Goal Setting Formula – Primordial Playground


What do you want to be able to do with your body?

This is a very important step to take before getting started with your 90-Day Primordial Movement™ Crash Course. Setting a few goals for yourself that you’d like to attain in the near future will help keep you on track when the going gets tough!
 
STEP 1
First, write a list of 1-3 things that you used to be able to do when you were younger that you’d love to be able to do again.
 
STEP 2
Next, write down 1-3 new things that you’d like to learn how to do with your body.
 
STEP 3
Finally, write a list of 1-3 things that your already can do and would like to be able to keep doing for a long time.
 
Don’t hold back and use your imagination.

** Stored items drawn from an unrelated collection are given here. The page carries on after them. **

Lemma row_fits_serializes_witness :
  exists data, serialize (schema_of Rows.fs) Rows.sample = Ok data /\ blen data = 51.
Proof.
  destruct (row_fits_serializes Rows.fs (schema_of Rows.fs) Rows.sample) as (data & H & Hl);
    [decided|by vm_compute|by vm_compute|cbn; lia| |by vm_compute|exists data; split; [done|rewrite Hl; by vm_compute]].
  intros f Hf. apply (proj1 (Forall_forall (fun f => cell_fits (f_type f) (field_value Rows.sample f) = true) Rows.fs)); [|done].
  repeat constructor; by vm_compute.
Defined.

(** 0.1 is rounded, the least subnormal is kept, halves go to even and 1e39 is too large. *)
Example narrowing :
  to_single 0x3FB999999999999A = Some 0x3DCCCCCD /\ to_single 0x36A0000000000000 = Some 1 /\ to_single 0x3690000000000000 = Some 0 /\
  to_single 0x36A8000000000000 = Some 2 /\ to_single 0x47EFFFFFF0000000 = None /\ to_single 0x47EFFFFFEFFFFFFF = Some 0x7F7FFFFF /\
  to_single 0xFFF0000000000000 = Some 0xFF800000 /\ to_single 0x48078287F49C4A1D = None.
Proof. by vm_compute. Qed.

(** Offsets follow the order in which fields are listed, slots the order of ids: with
    ids that do not count the fields, a row is not read back. *)
Example unordered_ids_misread :
  (s ← new_schema [MkField (u "a") int64 1 None; MkField (u "b") boolean 0 None];
   data ← serialize s [(u "a", CInt 5%Z); (u "b", CBool true)];
   deserialize_field s data (u "a")) = Ok (CInt 1281%Z).
Proof. by vm_compute. Qed.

Also, be as specific as possible. This act of writing your goal out on paper makes them seem more real, more attainable. When you decide what you what to be able to do with your body and put it down on as definite goals, your ideas suddenly become more than just thoughts:
 
Now you should have a short list of goals—what now? How are you actually going to make these things happen? Some goals are fairly straightforward like “I want to start exercising every day” or “I want to learn three new movements this month” others may be more complex like “I want to be able to do a handstand” or “I want to be able to lose X number of pounds this month.”
 
For simpler goals, it may be as basic as getting started with activities that support those goals, then sticking to the task until you achieve them. For example in the case of exercising every day, you need to dedicate a time each day to workout. Then you need to stick to the plan not matter what.
 
However, complex goals will require that you break the goal into benchmark progressions. Handstands are a good example of how you can learn a pretty cool skill by breaking it into various stages of development. In order to do a proper handstand, you will need to engage in exercises that strengthen your wrists, you will need to learn how to position your body into a straight line, you’ll need drills that help you with balance, etc.
 
As your movement coach, I’ll be doing most of the planning for you. In other words, I’ll be preparing you with the skills you need to master before moving on to more difficult progressions. Also, I’ll give you lots of supplementary exercises that are designed to keep your entire body balanced and healthy throughout the training.
 
Even though I’ll be doing the planning for you, it is still important for you to set goals that you can be excited about. Goals are projections into the future of what you’d like do and become. The clearer and more specific your goals are, the more they will act like magnets that draw you into that desired state.
 
Just remember that you will need to change some aspect of what you have been doing in the past in order to make your goals actually happen. To make new things happen in your life, you’ll need to grow into the kind of person that is more in alignment with want you really want.
 
Now it’s time to prioritize your goals. As I mentioned above, you should have selected at least one goal related to a thing that you used to be able to do when you were younger, one goal of a new skill you’d like to learn, and at least one thing you’re already good at but would like to keep.
 
STEP 4
Look at your list and decide which one of these physical skills you want to focus on first. Then consider what you want to work on second, third, etc. In this way, you’ll be ordering each of your goals based on order of what seems most important to you right now.
 
STEP 5

Also, consider the time frame you think it will take to achieve each of your goals. Write down a time frame in which you think you will achieve each goal. If you are unsure, just take your best guess.
 
STEP 6
Next, start thinking less about what you want and more about who you need to become in order to fulfill your goals. Who is the person that is deserving of those things on your list? What kind of person is able to make those things happen? Record your thoughts next to each of your goals. Remember that the fulfillment of your goals depends on the actions you take and the habits you form in the journey toward them.
 
What begins as a goal can become a belief that you have in yourself. This belief, in turn, can lead to new behavior. If a behavior is repeated often, it becomes habit. Eventually, habits are integrated into your personal reality. In effect, you habits are your reality.
 
Now that you have your goals, you’re one step closer to making wonderful things happen! Keep your written goals handy to remind you how far you’ve come in your 90-Day Primordial Movement Crash Course.